Il n'y a plus de tapis rouge dans la cour de l'Elysée mais c'est tout comme. Pour le premier Conseil des ministres du quinquennat Macron, tout a été pensé dans les moindres détails. Du ballet des berlines arrivant au compte-gouttes juste avant 11 heures - avec grands cris des photographes façon Cannes pour attirer le regard des nouveaux ministres vers leurs objectifs - à la fermeture de la cour présidentielle à la fin de la réunion vers midi. Histoire, officiellement, de prendre en toute tranquillité la photo officielle du gouvernement, dans l'escalier Murat du vestibule, mais surtout d'épargner aux novices le passage devant les micros des journalistes à leur descente du perron. Ils sortent tranquillement, traversant la cour de graviers sous l'œil d'une caméra officielle pendant que la presse suit, dans la rue adjacente, le compte-rendu du nouveau porte-parole du gouvernement, Christophe Castaner. Signe que ce quinquennat s'ouvre sous le règne d'une communication ultra contrôlée (lire page 7). A l'arrivée des 22 membres du gouvernement, Emmanuel Macron s'est dit «très heureux» de les voir «tous là». «Ne changez pas, vous avez été choisis pour ce que vous êtes», leur a-t-il intimé à leur départ une heure plus tard. Rappelant ses priorités : «refonder les solidarités», politique européenne et responsabilité écologique.

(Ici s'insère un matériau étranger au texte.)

Lemma free_node (s : table) p n : nodes s !! p = Some n ->
  free (Some p) s = Done (tt, mkTable (base.delete p (nodes s)) (hashTable s)).
Proof. intros H. unfold free. simpl. by rewrite H. Qed.

Section table.
Context (bs : list chain) (s : table) (Hok : table_ok bs s).

Lemma bucket_lookup k : bs !! Z.to_nat (hash k) = Some (bucket k bs).
Proof.
  unfold bucket. destruct (lookup_lt_is_Some_2 bs (Z.to_nat (hash k))) as [b Hb]; [|by rewrite Hb].
  rewrite (ok_chains _ _ Hok). pose proof (table_hash_range k). lia.
Qed.

Lemma get_bucket_ok k : get_bucket (hash k) s = Done (firstp (bucket k bs) None, s).
Proof.
  unfold get_bucket, mbind, cmd_bind, get, lift. pose proof (table_hash_range k).
  rewrite (proj2 (arr_get_Done _ _ (firstp (bucket k bs) None))); [done|]. split; [lia|]. apply (ok_heads _ _ Hok), bucket_lookup.
Qed.

Lemma bucket_list k : sll (nodes s) (bucket k bs) None.
Proof. apply (ok_lists _ _ Hok _ _ (bucket_lookup k)). Qed.

Lemma bucket_locs k : NoDup (bucket k bs).*1.
Proof. apply (ok_locs _ _ Hok _ _ (bucket_lookup k)). Qed.

Lemma bucket_fuel k : (length (bucket k bs) <= size (nodes s))%nat.
Proof. eapply sll_fuel; [apply bucket_list|apply bucket_locs]. Qed.

(** replacing the chain of one bucket by [b']; [s'] agrees with [s] on the others *)
Lemma table_update k b' s' :
  hashTable s' = <[Z.to_nat (hash k) := firstp b' None]> (hashTable s) ->
  sll (nodes s') b' None -> NoDup b'.*1 -> NoDup b'.*2.*1 ->
  (forall x, x ∈ b' -> hash x.2.1 = hash k) ->
  (forall p, p ∈ b'.*1 -> p ∈ (bucket k bs).*1 \/ nodes s !! p = None) ->
  (forall p, p ∉ (bucket k bs).*1 -> is_Some (nodes s !! p) -> nodes s' !! p = nodes s !! p) ->
  table_ok (<[Z.to_nat (hash k) := b']> bs) s'.
Proof.
  intros Hh Hl Hn Hk Hhash Hold Hframe. pose proof (bucket_lookup k) as Hb.
  set (i := Z.to_nat (hash k)) in *. set (b := bucket k bs) in *.
  assert (i < length bs)%nat as Hi by (by eapply lookup_lt_Some).
  assert (forall j c, bs !! j = Some c -> j <> i -> forall p, p ∈ c.*1 -> is_Some (nodes s !! p) /\ p ∉ b.*1) as Hother.
  { intros j c Hc Hj p Hp. split.
    - apply list_elem_of_fmap in Hp as (x & -> & Hx).
      destruct (sll_elem _ _ _ _ (ok_lists _ _ Hok _ _ Hc) Hx) as (v & Hv & _). by eexists.
    - intros Hpb. by apply Hj, (ok_apart _ _ Hok j i c b p). }
  split; rewrite ?length_insert; [by rewrite Hh, length_insert; apply Hok|apply Hok|..].
  - intros j c Hc. rewrite Hh. destruct (decide (j = i)) as [->|Hj].
    + rewrite list_lookup_insert_eq in Hc by done. injection Hc as <-.
      apply list_lookup_insert_eq. rewrite (ok_len _ _ Hok), <- (ok_chains _ _ Hok). done.
    + rewrite list_lookup_insert_ne in Hc by done. rewrite list_lookup_insert_ne by done. by apply Hok.
  - intros j c Hc. destruct (decide (j = i)) as [->|Hj].
    + rewrite list_lookup_insert_eq in Hc by done. by injection Hc as <-.
    + rewrite list_lookup_insert_ne in Hc by done. apply (sll_frame (nodes s)); [|by apply (ok_lists _ _ Hok j)].
      intros p Hp. destruct (Hother j c Hc Hj p Hp). by apply Hframe.
  - intros j c x Hc. destruct (decide (j = i)) as [->|Hj].
    + rewrite list_lookup_insert_eq in Hc by done. injection Hc as <-. intros Hx. rewrite Hhash by done.
      unfold i. pose proof (table_hash_range k). lia.
    + rewrite list_lookup_insert_ne in Hc by done. by apply Hok.
  - intros j c Hc. destruct (decide (j = i)) as [->|Hj].
    + rewrite list_lookup_insert_eq in Hc by done. by injection Hc as <-.
    + rewrite list_lookup_insert_ne in Hc by done. by apply (ok_keys _ _ Hok j).
  - intros j c Hc. destruct (decide (j = i)) as [->|Hj].
    + rewrite list_lookup_insert_eq in Hc by done. by injection Hc as <-.
    + rewrite list_lookup_insert_ne in Hc by done. by apply (ok_locs _ _ Hok j).
  - assert (forall j c p, bs !! j = Some c -> j <> i -> p ∈ c.*1 -> p ∈ b'.*1 -> False) as Hno.
    { intros j c p Hc Hj Hp Hp'. destruct (Hother j c Hc Hj p Hp) as [[v Hv] Hnb].
      destruct (Hold p Hp') as [|Hnone]; [done|congruence]. }
    intros j1 j2 c1 c2 p Hc1 Hc2 Hp1 Hp2.
    destruct (decide (j1 = i)) as [->|Hj1], (decide (j2 = i)) as [->|Hj2]; [done|..];
      rewrite ?list_lookup_insert_eq in Hc1 by done; rewrite ?list_lookup_insert_ne in Hc1 by done;
      rewrite ?list_lookup_insert_eq in Hc2 by done; rewrite ?list_lookup_insert_ne in Hc2 by done.
    + injection Hc1 as <-. by destruct (Hno j2 c2 p).
    + injection Hc2 as <-. by destruct (Hno j1 c1 p).
    + by apply (ok_apart _ _ Hok j1 j2 c1 c2 p).
Qed.

Lemma bucket_update k b' k' : bucket k' (<[Z.to_nat (hash k) := b']> bs) =
  if decide (hash k' = hash k) then b' else bucket k' bs.
Proof.
  unfold bucket. pose proof (table_hash_range k). pose proof (table_hash_range k').
  destruct (decide (hash k' = hash k)) as [->|Hne].
  - rewrite list_lookup_insert_eq; [done|]. eapply lookup_lt_Some, bucket_lookup.
  - rewrite list_lookup_insert_ne; [done|]. lia.
Qed.
End table.

Lemma search_walk_ok fuel k b s : sll (nodes s) b None -> (length b <= fuel)%nat ->
  search_walk fuel k (firstp b None) s = Done (default (-1) (assoc k b.*2), s).
Proof.
  revert fuel. induction b as [|[p [k' v]] b IH]; intros fuel; simpl; [by destruct fuel|].
  intros [(n & Hn & Hp & Hx) Hb] Hf. destruct fuel as [|fuel]; [lia|]. cbn [search_walk].
  rewrite (cmd_bind_eq _ _ _ _ _ (load_node s p n Hn)). injection Hp as Hk Hv. rewrite Hk.
  destruct (streq k' k) eqn:Heq.
  - apply streq_spec in Heq. rewrite decide_True by done. by rewrite <- Hv.
  - apply streq_false in Heq. rewrite decide_False by done. simpl in Hx. rewrite Hx. apply IH; [done|lia].
Qed.

Lemma chain_last (b : chain) : b <> [] -> exists l z, b = l ++ [z].
Proof. destruct b as [|z l _] using rev_ind; [done|]. by exists l, z. Qed.

(** the walk to the last node, when no earlier node has the key *)
Lemma insert_walk_ok fuel k v n l1 l2 z s nd :
  sll (nodes s) (l1 ++ l2 ++ [z]) None -> k ∉ l2.*2.*1 -> (length l2 < fuel)%nat ->
  nodes s !! n = Some nd -> n <> z.1 ->
  exists vz, nodes s !! z.1 = Some vz /\ spay vz = z.2 /\
  insert_walk fuel k v (Some n) (firstp (l2 ++ [z]) None) s =
    Done (tt, mkTable (if streq z.2.1 k then base.delete n (alter (set_value v) z.1 (nodes s))
                       else alter (set_snx (Some n)) z.1 (nodes s)) (hashTable s)).
Proof.
  intros Hl Hk Hf Hn Hnz. revert fuel l1 Hl Hk Hf.
  induction l2 as [|x l2 IH]; intros fuel l1 Hl Hk Hf; (destruct fuel as [|fuel]; [simpl in Hf; lia|]).
  - apply sll_app in Hl as [_ [(vz & Hvz & Hp & Hx) _]]. exists vz. split; [done|]. split; [done|].
    cbn [insert_walk app firstp]. rewrite (cmd_bind_eq _ _ _ _ _ (load_node s _ _ Hvz)).
    simpl in Hx. rewrite Hx. assert (key vz = z.2.1) as -> by (by rewrite <- Hp).
    destruct (streq z.2.1 k); [|by rewrite (update_node s z.1 _ _ Hvz)].
    rewrite (cmd_bind_eq _ _ _ _ _ (update_node s z.1 _ _ Hvz)).
    rewrite (free_node _ n nd); [done|]. simpl. rewrite lookup_alter_ne; [done|]. congruence.
  - pose proof Hl as [_ [(vx & Hvx & Hp & Hx) _]]%sll_app.
    destruct (IH fuel (l1 ++ [x])) as (vz & Hvz & Hpz & Heq).
    { by rewrite <- app_assoc. }
    { rewrite fmap_cons, fmap_cons, not_elem_of_cons in Hk. tauto. }
    { simpl in Hf. lia. }
    exists vz. split_and!; [done..|]. rewrite <- Heq. cbn [insert_walk app firstp].
    rewrite (cmd_bind_eq _ _ _ _ _ (load_node s _ _ Hvx)). simpl in Hx.
    assert (key vx = x.2.1) as -> by (by rewrite <- Hp).
    assert (streq x.2.1 k = false) as ->.
    { apply streq_false. rewrite fmap_cons, fmap_cons, not_elem_of_cons in Hk. naive_solver. }
    assert (exists q, firstp (l2 ++ [z]) None = Some q) as [q Hq] by (destruct l2; by eexists).
    rewrite Hx. change ((l2 ++ [z] : chain)) with (l2 ++ [z]). by rewrite Hq.
Qed.

Lemma put_bucket_ok (s : table) i p : 0 <= i < Z.of_nat (length (hashTable s)) ->
  set_bucket i p s = Done (tt, mkTable (nodes s) (<[Z.to_nat i := p]> (hashTable s))).
Proof.
  intros Hi. unfold set_bucket, mbind, cmd_bind, get, lift, modify. by rewrite arr_set_in.
Qed.

(** [insert] only recognises its key in the last node of the chain *)
Definition last_or_absent (k : string) (b : chain) : Prop := k ∉ (removelast b).*2.*1.

Lemma assoc_set_last {A} (k k' : string) (v : A) l z :
  k ∉ l.*1 -> z.1 = k -> assoc k' (l ++ [(k, v)]) = if decide (k' = k) then Some v else assoc k' (l ++ [z]).
Proof.
  intros Hk Hz. rewrite !assoc_app. destruct z as [zk zv]. simpl in *. subst zk.
  destruct (decide (k' = k)) as [->|Hne].
  - apply assoc_None in Hk. rewrite Hk. by rewrite decide_True.
  - by rewrite !decide_False by congruence.
Qed.

Lemma assoc_append {A} (k k' : string) (v : A) l :
  k ∉ l.*1 -> assoc k' (l ++ [(k, v)]) = if decide (k' = k) then Some v else assoc k' l.
Proof.
  intros Hk. rewrite assoc_app. simpl. destruct (decide (k' = k)) as [->|Hne].
  - apply assoc_None in Hk. rewrite Hk. by rewrite decide_True.
  - rewrite decide_False by congruence. by destruct (assoc k' l).
Qed.

Lemma bucket_hash bs s k x : table_ok bs s -> x ∈ bucket k bs -> hash x.2.1 = hash k.
Proof.
  intros Hok Hx. rewrite (ok_hash _ _ Hok _ _ _ (bucket_lookup _ _ Hok k) Hx).
  pose proof (table_hash_range k). lia.
Qed.

Lemma bucket_alloc bs s k p : table_ok bs s -> nodes s !! p = None -> p ∉ (bucket k bs).*1.
Proof.
  intros Hok Hp (x & -> & Hx)%list_elem_of_fmap.
  destruct (sll_elem _ _ _ _ (bucket_list _ _ Hok k) Hx) as (v & Hv & _). congruence.
Qed.

(** the new state keeps a table of which only the bucket of [k] changed, to [b'] *)
Definition inserted (k : string) (v : Z) (bs : list chain) (s' : table) : Prop :=
  exists b', table_ok (<[Z.to_nat (hash k) := b']> bs) s' /\
    forall k', assoc k' b'.*2 = if decide (k' = k) then Some v else assoc k' (bucket k bs).*2.

Lemma insert_empty k v bs s n : table_ok bs s -> nodes s !! n = None -> bucket k bs = [] ->
  inserted k v bs (mkTable (<[n := mkNode k v None]> (nodes s)) (<[Z.to_nat (hash k) := Some n]> (hashTable s))).
Proof.
  intros Hok Hn Hb. exists [(n, (k, v))]. split.
  - apply (table_update _ s Hok).
    + done.
    + apply (sll_cons (nodes s) [] None (n, (k, v))); first [done|set_solver].
    + apply NoDup_singleton.
    + apply NoDup_singleton.
    + by intros x ->%list_elem_of_singleton.
    + intros p Hp. right. by apply list_elem_of_singleton in Hp as ->.
    + intros p _ [w Hw]. simpl. rewrite lookup_insert_ne; [done|]. intros ->. congruence.
  - intros k'. rewrite Hb. simpl. destruct (decide (k' = k)) as [->|]; [by rewrite decide_True|].
    by rewrite decide_False.
Qed.

Lemma insert_append k v bs s n vz l z : table_ok bs s -> nodes s !! n = None ->
  bucket k bs = l ++ [z] -> k ∉ (bucket k bs).*2.*1 -> nodes s !! z.1 = Some vz ->
  inserted k v bs (mkTable (alter (set_snx (Some n)) z.1 (<[n := mkNode k v None]> (nodes s))) (hashTable s)).
Proof.
  intros Hok Hn Hb Hk Hvz. pose proof (bucket_alloc bs s k n Hok Hn) as Hnb.
  pose proof (bucket_list _ _ Hok k) as Hl. pose proof (bucket_locs _ _ Hok k) as Hnd.
  assert (z.1 <> n) as Hzn by (intros Heq; rewrite Heq in Hvz; congruence).
  assert (alter (set_snx (Some n)) z.1 (<[n := mkNode k v None]> (nodes s)) =
    <[z.1 := set_snx (Some n) vz]> (<[n := mkNode k v None]> (nodes s))) as ->.
  { apply map_eq. intros i. destruct (decide (i = z.1)) as [->|Hi].
    - rewrite lookup_alter_eq, lookup_insert_eq, lookup_insert_ne by congruence. by rewrite Hvz.
    - by rewrite lookup_alter_ne, (lookup_insert_ne _ z.1) by done. }
  exists (bucket k bs ++ [(n, (k, v))]). split.
  - apply (table_update _ s Hok).
    + rewrite firstp_app. symmetry. apply list_insert_id. simpl. rewrite Hb. destruct l;
        rewrite (ok_heads _ _ Hok _ _ (bucket_lookup _ _ Hok k)), Hb; done.
    + cbn [nodes]. apply sll_app. split; cbn [firstp fst].
      * rewrite Hb in *. apply (sll_set_end _ _ _ None).
        -- revert Hl. apply sll_frame. intros p Hp. rewrite lookup_insert_ne; [done|]. by intros <-.
        -- rewrite fmap_app in Hnd. apply NoDup_app in Hnd as (_ & Hd & _). intros ?%Hd. set_solver.
        -- by rewrite lookup_insert_ne.
      * split; [|done]. eexists. rewrite lookup_insert_ne, lookup_insert_eq by done. done.
    + rewrite fmap_app. apply NoDup_app. split; [done|]. split; [|apply NoDup_singleton].
      intros p Hp ->%list_elem_of_singleton. done.
    + rewrite !fmap_app. apply NoDup_app. split; [apply (ok_keys _ _ Hok _ _ (bucket_lookup _ _ Hok k))|].
      split; [|apply NoDup_singleton]. intros p Hp ->%list_elem_of_singleton. done.
    + intros x [Hx| ->%list_elem_of_singleton]%elem_of_app; [by eapply bucket_hash|done].
    + intros p. rewrite fmap_app, elem_of_app. intros [Hp| ->%list_elem_of_singleton]; [by left|by right].
    + intros p Hp [w Hw]. simpl. rewrite !lookup_insert_ne; [done|congruence|].
      intros <-. apply Hp. rewrite Hb. set_solver.
  - intros k'. rewrite fmap_app. by apply assoc_append.
Qed.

Vedette de l'équipe gouvernementale, le ministre de la Transition écologique et solidaire, Nicolas Hulot, est arrivé à l'Elysée en chemise blanche et flanqué de sa directrice de cabinet. A-t-il eu des garanties sur les grands dossiers écolos, comme Notre-Dame-des-Landes ou la politique nucléaire, qui devrait être au cœur de tout le quinquennat ? «Un ministre ne pose pas de conditions, il doit appliquer la feuille de route du président», réplique le porte-parole du gouvernement, dont le trac se faufile dans deux lapsus, quand il rappelle que les ministres sont les «despotes de l'alternance profonde» au lieu de «dépositaires» et cite un gouvernement composé de nombreux «parlementaires expérimentaux». La loi de transition énergétique, qui fait l'objet de toutes les attentions, sera donc appliquée mais elle sera soumise à un «calendrier responsable». Ce qui laisse pas mal de latitude.

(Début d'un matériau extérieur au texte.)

(* ===== verification/BoundedBuffer.v ===== *)
(** * The bounded buffers of POSIX/futexTask.c and POSIX/posix.c

    Both programs guard a ring buffer with one mutex and two condition variables.  The
    ring, its two operations and the invariants are stated once, for any capacity and
    any client threads; the two programs are instances.  The shared state carries the
    history of what was pushed and popped, which the code does not store: the
    specification speaks about it and no operation reads it. *)
From S2P Require Import Prelude Monitor.

Inductive buf_op (A : Type) := Push (item : A) | Pop.
Arguments Push {A} item.
Arguments Pop {A}.

Inductive buf_cond := NotFull | NotEmpty.

#[export] Instance buf_cond_eq : EqDecision buf_cond.
Proof. solve_decision. Defined.

Record buf (A : Type) := mkBuf {
  buffer : list A; head : nat; tail : nat; item_count : nat;
  pushed : list A; popped : list A
}.
Arguments mkBuf {A}.
Arguments buffer {A}.
Arguments head {A}.
Arguments tail {A}.
Arguments item_count {A}.
Arguments pushed {A}.
Arguments popped {A}.

Section ring.
Context {A : Type} (CAP : nat) (d : A).

(** the statements of [push_to_buffer] and [enqueue] between the wait and the signal *)
Definition push_body (item : A) (b : buf A) : buf A :=
  mkBuf (<[tail b := item]> (buffer b)) (head b) ((tail b + 1) mod CAP) (item_count b + 1)
        (pushed b ++ [item]) (popped b).

(** those of [pop_from_buffer] and [dequeue], with the item they return *)
Definition pop_body (b : buf A) : buf A * A :=
  let item := default d (buffer b !! head b) in
  (mkBuf (buffer b) ((head b + 1) mod CAP) (tail b) (item_count b - 1) (pushed b) (popped b ++ [item]), item).

Definition buf_guard (o : buf_op A) (b : buf A) : option buf_cond :=
  match o with
  | Push _ => if (item_count b =? CAP)%nat then Some NotFull else None
  | Pop => if (item_count b =? 0)%nat then Some NotEmpty else None
  end.

Definition buf_signals (o : buf_op A) : list (sig buf_cond) :=
  match o with Push _ => [Signal NotEmpty] | Pop => [Signal NotFull] end.

(** the clients: what a thread calls, and its state after the operation, which for a
    [Pop] depends on the item *)
Context {L : Type} (calls0 : L -> buf_op A -> Prop) (next : L -> option A -> L).

#[export] Instance buffer_monitor : Monitor (buf A) L (buf_op A) buf_cond := {
  entry _ b := b;
  guard := buf_guard;
  body o b l :=
    match o with
    | Push item => (push_body item b, next l None)
    | Pop => let '(b', item) := pop_body b in (b', next l (Some item))
    end;
  signals o _ := buf_signals o;
  calls := calls0;
  local _ _ _ _ := False;
}.

Definition empty_buf : buf A := mkBuf (replicate CAP d) 0 0 0 [] [].

(** ** Specification *)

(** the ring holds, in order, what was pushed and not yet popped *)
Record fifo (b : buf A) : Prop := {
  ring_len : length (buffer b) = CAP;
  ring_head : (head b < CAP)%nat;
  ring_count : (item_count b <= CAP)%nat;
  ring_tail : tail b = ((head b + item_count b) mod CAP)%nat;
  ring_queue : exists q, pushed b = popped b ++ q /\ length q = item_count b /\
    forall i x, q !! i = Some x -> buffer b !! ((head b + i) mod CAP)%nat = Some x;
}.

Tours de vis. Avant les législatives de juin, la loi de moralisation publique sera, elle, présentée en Conseil des ministres, la réforme du droit du travail sera lancée, comme la réforme du renseignement et la simplification administrative, notamment l'introduction d'un «droit à l'erreur pour tous dans les démarches».
Dans le discours présidentiel, les tours de vis ressemblent à autant de pierres dans le jardin de François Hollande. Le quinquennat qui s’ouvre doit être l’anti-modèle du précédent, qu’Emmanuel Macron a vécu de l’intérieur au poste de secrétaire général adjoint de l’Elysée puis ministre de l’Economie.
«Loyauté». Dans la nouvelle pyramide du pouvoir, chacun doit rester à sa place. Macron, qui se revendique «jupitérien», dominateur et silencieux, fixera la stratégie, Edouard Philippe se chargera des arbitrages, les conseillers ministériels n'auront pas droit de cité à l'Elysée et les cabinets ministériels ne se substitueront pas aux administrations centrales. Dans les jours qui viennent, le Premier ministre publiera d'ailleurs une circulaire sur la «méthode de gouvernement». «L'efficacité implique la liberté intellectuelle mais surtout la discrétion et la loyauté», a-t-il insisté. De leur côté, les chefs d'administrations centrales, dont la nomination relève du Conseil des ministres, vont subir un «examen» pour être confirmés ou infirmés. Un «spoil system» à la Française annoncée de longue date par Macron. Une assurance que n'avaient pas prise les socialistes en 2012, se heurtant aux réticences de l'appareil d'Etat pour nombre de leurs réformes phares. «Est-ce qu'on a une tête à se lancer dans une chasse aux sorcières ?» tente de rassurer Castaner. La chasse aux couacs et aux frondeurs, elle, est bien ouverte.
Les conflits en vue
[ Notre-Dame-des-Landes: Nicolas Hulot vs. Jean-Yves Le Drian ]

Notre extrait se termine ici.